_THE TASK_
Lines to return, exactly: from the line with "(** ** The key" to the line with "Definition cQH := mkCard QUEEN HEARTS." in the entries below, both included.

--------------------------------

(** [Player.legal_moves], for the player [self] whose [team] attribute is
    [self_team] and whose hand is [hand], on a trick played with [trump]. *)
Definition legal_moves (self : seat) (self_team : Team) (hand : list Card)
    (trump : Suit) (pile : Pile) : list Card :=
  match pile with
  | [] => hand
  | first :: rest =>
      let led := suit (snd first) in
      let '(winning_player, winning_card) := winning_player_card trump first rest in
      let same_suit := filter (fun card => suit_eqb (suit card) led) hand in
      if suit_eqb led trump then
        match same_suit with
        | [] => hand
        | _ =>
            if py_eq (ObjPlayer winning_player) (ObjTeam self_team) then same_suit
            else
              let higher_trumps :=
                filter (fun card => Nat.ltb (get_rank winning_card trump) (get_rank card trump))
                  same_suit in
              py_or higher_trumps same_suit
        end
      else
        match same_suit with
        | _ :: _ => same_suit
        | [] =>
            let trumps := filter (fun card => suit_eqb (suit card) trump) hand in
            match trumps with
            | _ :: _ =>
                if py_eq (ObjPlayer winning_player) (ObjTeam self_team) then trumps
                else
                  let higher_trumps :=
                    filter (fun card => Nat.ltb (get_rank winning_card trump) (get_rank card trump))
                      same_suit in
                  py_or higher_trumps trumps
            | [] => hand
            end
        end
  end.

(** ** Deck.cut

    [assert 0 <= index < len(self.cards)], the two chunk assertions, then
    [second_chunk + first_chunk]; a failed assertion is [None]. *)
Definition cut (cards : list Card) (index : Z) : option (list Card) :=
  if (0 <=? index)%Z && (index <? Z.of_nat (length cards))%Z then
    let first_chunk := firstn (Z.to_nat index) cards in
    let second_chunk := skipn (Z.to_nat index) cards in
    if (3 <=? length first_chunk) && (3 <=? length second_chunk)
    then Some (second_chunk ++ first_chunk)
    else None
  else None.

(** ** The key of the spec: (is trump, is of the led suit, rank in context) *)

Definition bool_lt (a b : bool) : bool := negb a && b.

Definition spec_key (trump led : Suit) (c : Card) : bool * bool * nat :=
  (suit_eqb (suit c) trump, suit_eqb (suit c) led, get_rank c trump).

Definition spec_key_lt (a b : bool * bool * nat) : bool :=
  let '(t1, l1, r1) := a in
  let '(t2, l2, r2) := b in
  bool_lt t1 t2 || (Bool.eqb t1 t2 && (bool_lt l1 l2 || (Bool.eqb l1 l2 && Nat.ltb r1 r2))).

(** Cards of one suit in a hand, as the comprehensions of [legal_moves]. *)
Definition of_suit (s : Suit) (hand : list Card) : list Card :=
  filter (fun card => suit_eqb (suit card) s) hand.

(** Example cards used by the scenarios. *)
Definition c7H := mkCard SEVEN HEARTS.
Definition c8H := mkCard EIGHT HEARTS.
Definition cQH := mkCard QUEEN HEARTS.
Definition cKH := mkCard KING HEARTS.
Definition c9C := mkCard NINE CLUBS.
Definition c7C := mkCard SEVEN CLUBS.
Definition c8D := mkCard EIGHT DIAMOND.
Definition cQS := mkCard QUEEN SPADES.
Definition no_team := mkTeam 0 false.

(** Spec scenario: trump led, an opponent holds Q♥, hand {7♥, K♥, 9♣}. *)
Example legal_moves_overtrump_scenario :
  legal_moves 1 no_team [c7H; cKH; c9C] HEARTS [(0, cQH)] = [cKH].
Proof. reflexivity. Qed.

(** Spec scenario: ♦ led, clubs are trump, hand {7♣}. *)
Example legal_moves_trump_in_scenario :
  legal_moves 1 no_team [c7C] CLUBS [(0, c8D)] = [c7C].
Proof. reflexivity. Qed.

(** ** Python strings

    A [str] is a sequence of Unicode code points; the suit symbols are
    single code points outside ASCII. *)

Definition pystr := list N.

Definition py (s : String.string) : pystr :=
  map Ascii.N_of_ascii (String.list_ascii_of_string s).

Fixpoint pystr_eqb (a b : pystr) : bool :=
  match a, b with
  | [], [] => true
  | x :: a', y :: b' => N.eqb x y && pystr_eqb a' b'
  | _, _ => false
  end.

Definition RANK_VALUE (r : Rank) : pystr :=
  match r with
  | ACE => py "A"%string | KING => py "K"%string | QUEEN => py "Q"%string | JACK => py "J"%string
  | TEN => py "10"%string | NINE => py "9"%string | EIGHT => py "8"%string | SEVEN => py "7"%string
  end.

(** U+2666, U+2665, U+2660, U+2663. *)
Definition SUIT_VALUE (s : Suit) : pystr :=
  match s with
  | DIAMOND => [9830%N] | HEARTS => [9829%N] | SPADES => [9824%N] | CLUBS => [9827%N]
  end.

(** [Rank(v)] and [Suit(v)]: lookup by value; [None] is the [ValueError]. *)
Definition rank_of_value (v : pystr) : option Rank :=
  find (fun r => pystr_eqb (RANK_VALUE r) v) all_ranks.

Definition suit_of_value (v : pystr) : option Suit :=
  find (fun s => pystr_eqb (SUIT_VALUE s) v) all_suits.

(** [Card.from_string]; [None] is the [ValueError] it raises. *)
Definition from_string (s : pystr) : option Card :=
  if Nat.ltb (length s) 2 then None
  else
    match rank_of_value (firstn (length s - 1) s), suit_of_value (skipn (length s - 1) s) with
    | Some r, Some su => Some (mkCard r su)
    | _, _ => None
    end.

(** ** The turn ring

    [initialize_double_linked_list(players)] links each player to the next
    one in the list and the last one back to the first; a pair
    [(previous_player, player)] records [previous_player.next = player] and
    [player.previous = previous_player]. *)

Definition players : list seat := [0; 1; 2; 3].

Fixpoint link (previous_player : seat) (ps : list seat) : list (seat * seat) :=
  match ps with
  | [] => []
  | player :: ps' => (previous_player, player) :: link player ps'
  end.

Definition initialize_double_linked_list (ps : list seat) : list (seat * seat) :=
  link (last ps 0) ps.

Definition ring : list (seat * seat) := initialize_double_linked_list players.

(** [p.next] and [p.previous]; every seat of [players] has both. *)
Definition next_of (p : seat) : seat :=
  match find (fun l => Nat.eqb (fst l) p) ring with Some (_, q) => q | None => p end.

Definition previous_of (p : seat) : seat :=
  match find (fun l => Nat.eqb (snd l) p) ring with Some (q, _) => q | None => p end.

(** The [while True] loop of [iter_from_next]: yield, stop after [self],
    else move to [player.next].  On the ring of four it stops after at most
    four steps, which the fuel covers ([iter_from_next_seats]). *)
Fixpoint iter_go (self : seat) (fuel : nat) (player : seat) : list seat :=
  match fuel with
  | 0 => []
  | S fuel' =>
      player :: (if Nat.eqb player self then [] else iter_go self fuel' (next_of player))
  end.

Definition iter_from_next (self : seat) : list seat := iter_go self 4 (next_of self).

Definition iter_from_self (self : seat) : list seat := iter_from_next (previous_of self).

(** ** Game state and the effects of the coroutine *)

(** What the engine writes to a player's transport. *)
Inductive Msg :=
| MsgDealer (number : nat)
| MsgTheCard (c : Card)
| MsgYourHand (h : list Card)
| MsgTakeQuestion
| MsgTook (number : nat)
| MsgTrumpQuestion (choices : list pystr)
| MsgChose (number : nat) (s : pystr)
| MsgWhatPlaying (moves : list Card)
| MsgPlaying (number : nat) (c : Card).

Record Game := mkGame {
  cards : list Card;              (** [Deck.cards]; the top of the deck is the last element *)
  hand_of : seat -> list Card;    (** [Player.hand] *)
  queue_of : seat -> list pystr;  (** [Player.queue], oldest message first *)
  sent : list (seat * Msg);       (** everything written to the transports, in order *)
  team_state : TeamId -> Team;    (** [Belote.teams] *)
  game_trump : Suit;              (** [Belote.trump], assigned by the bidding before any read *)
  trick_pile : Pile               (** [Trick.pile] of the trick being played *)
}.

Definition upd {A} (f : seat -> A) (p : seat) (v : A) : seat -> A :=
  fun q => if Nat.eqb q p then v else f q.

Definition upd_team (f : TeamId -> Team) (t : TeamId) (v : Team) : TeamId -> Team :=
  fun u => match t, u with
           | Team0, Team0 | Team1, Team1 => v
           | _, _ => f u
           end.

Inductive Exn := IndexError | ValueError | AssertionError.

(** [Suspend]: the coroutine awaits a message on an empty queue. *)
Inductive Outcome (A : Type) := Ret (a : A) | Raise (e : Exn) | Suspend.
Arguments Ret {A} a.
Arguments Raise {A} e.
Arguments Suspend {A}.

Definition M (A : Type) := Game -> Outcome A * Game.

Definition ret {A} (a : A) : M A := fun g => (Ret a, g).

Definition bind {A B} (m : M A) (k : A -> M B) : M B :=
  fun g =>
    match m g with
    | (Ret a, g') => k a g'
    | (Raise e, g') => (Raise e, g')
    | (Suspend, g') => (Suspend, g')
    end.

Definition raise {A} (e : Exn) : M A := fun g => (Raise e, g).
Definition get : M Game := fun g => (Ret g, g).
Definition put (g : Game) : M unit := fun _ => (Ret tt, g).

Notation "x <- m ;; k" := (bind m (fun x => k))
  (at level 61, m at next level, right associativity).
Notation "m ;; k" := (bind m (fun _ => k)) (at level 61, right associativity).

Fixpoint for_each {A} (xs : list A) (body : A -> M unit) : M unit :=
  match xs with
  | [] => ret tt
  | x :: xs' => body x;; for_each xs' body
  end.

Definition set_cards (d : list Card) : M unit :=
  fun g => (Ret tt, mkGame d (hand_of g) (queue_of g) (sent g) (team_state g) (game_trump g) (trick_pile g)).
Definition set_hand (p : seat) (h : list Card) : M unit :=
  fun g => (Ret tt, mkGame (cards g) (upd (hand_of g) p h) (queue_of g) (sent g) (team_state g) (game_trump g) (trick_pile g)).
Definition set_queue (p : seat) (q : list pystr) : M unit :=
  fun g => (Ret tt, mkGame (cards g) (hand_of g) (upd (queue_of g) p q) (sent g) (team_state g) (game_trump g) (trick_pile g)).
Definition set_team (t : TeamId) (v : Team) : M unit :=
  fun g => (Ret tt, mkGame (cards g) (hand_of g) (queue_of g) (sent g) (upd_team (team_state g) t v) (game_trump g) (trick_pile g)).
Definition set_trump (s : Suit) : M unit :=
  fun g => (Ret tt, mkGame (cards g) (hand_of g) (queue_of g) (sent g) (team_state g) s (trick_pile g)).
Definition set_pile (pl : Pile) : M unit :=
  fun g => (Ret tt, mkGame (cards g) (hand_of g) (queue_of g) (sent g) (team_state g) (game_trump g) pl).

--------------------------------

_FINISHED EXERCISE_
(** ** The key of the spec: (is trump, is of the led suit, rank in context) *)

Definition bool_lt (a b : bool) : bool := negb a && b.

Definition spec_key (trump led : Suit) (c : Card) : bool * bool * nat :=
  (suit_eqb (suit c) trump, suit_eqb (suit c) led, get_rank c trump).

Definition spec_key_lt (a b : bool * bool * nat) : bool :=
  let '(t1, l1, r1) := a in
  let '(t2, l2, r2) := b in
  bool_lt t1 t2 || (Bool.eqb t1 t2 && (bool_lt l1 l2 || (Bool.eqb l1 l2 && Nat.ltb r1 r2))).

(** Cards of one suit in a hand, as the comprehensions of [legal_moves]. *)
Definition of_suit (s : Suit) (hand : list Card) : list Card :=
  filter (fun card => suit_eqb (suit card) s) hand.

(** Example cards used by the scenarios. *)
Definition c7H := mkCard SEVEN HEARTS.
Definition c8H := mkCard EIGHT HEARTS.
Definition cQH := mkCard QUEEN HEARTS.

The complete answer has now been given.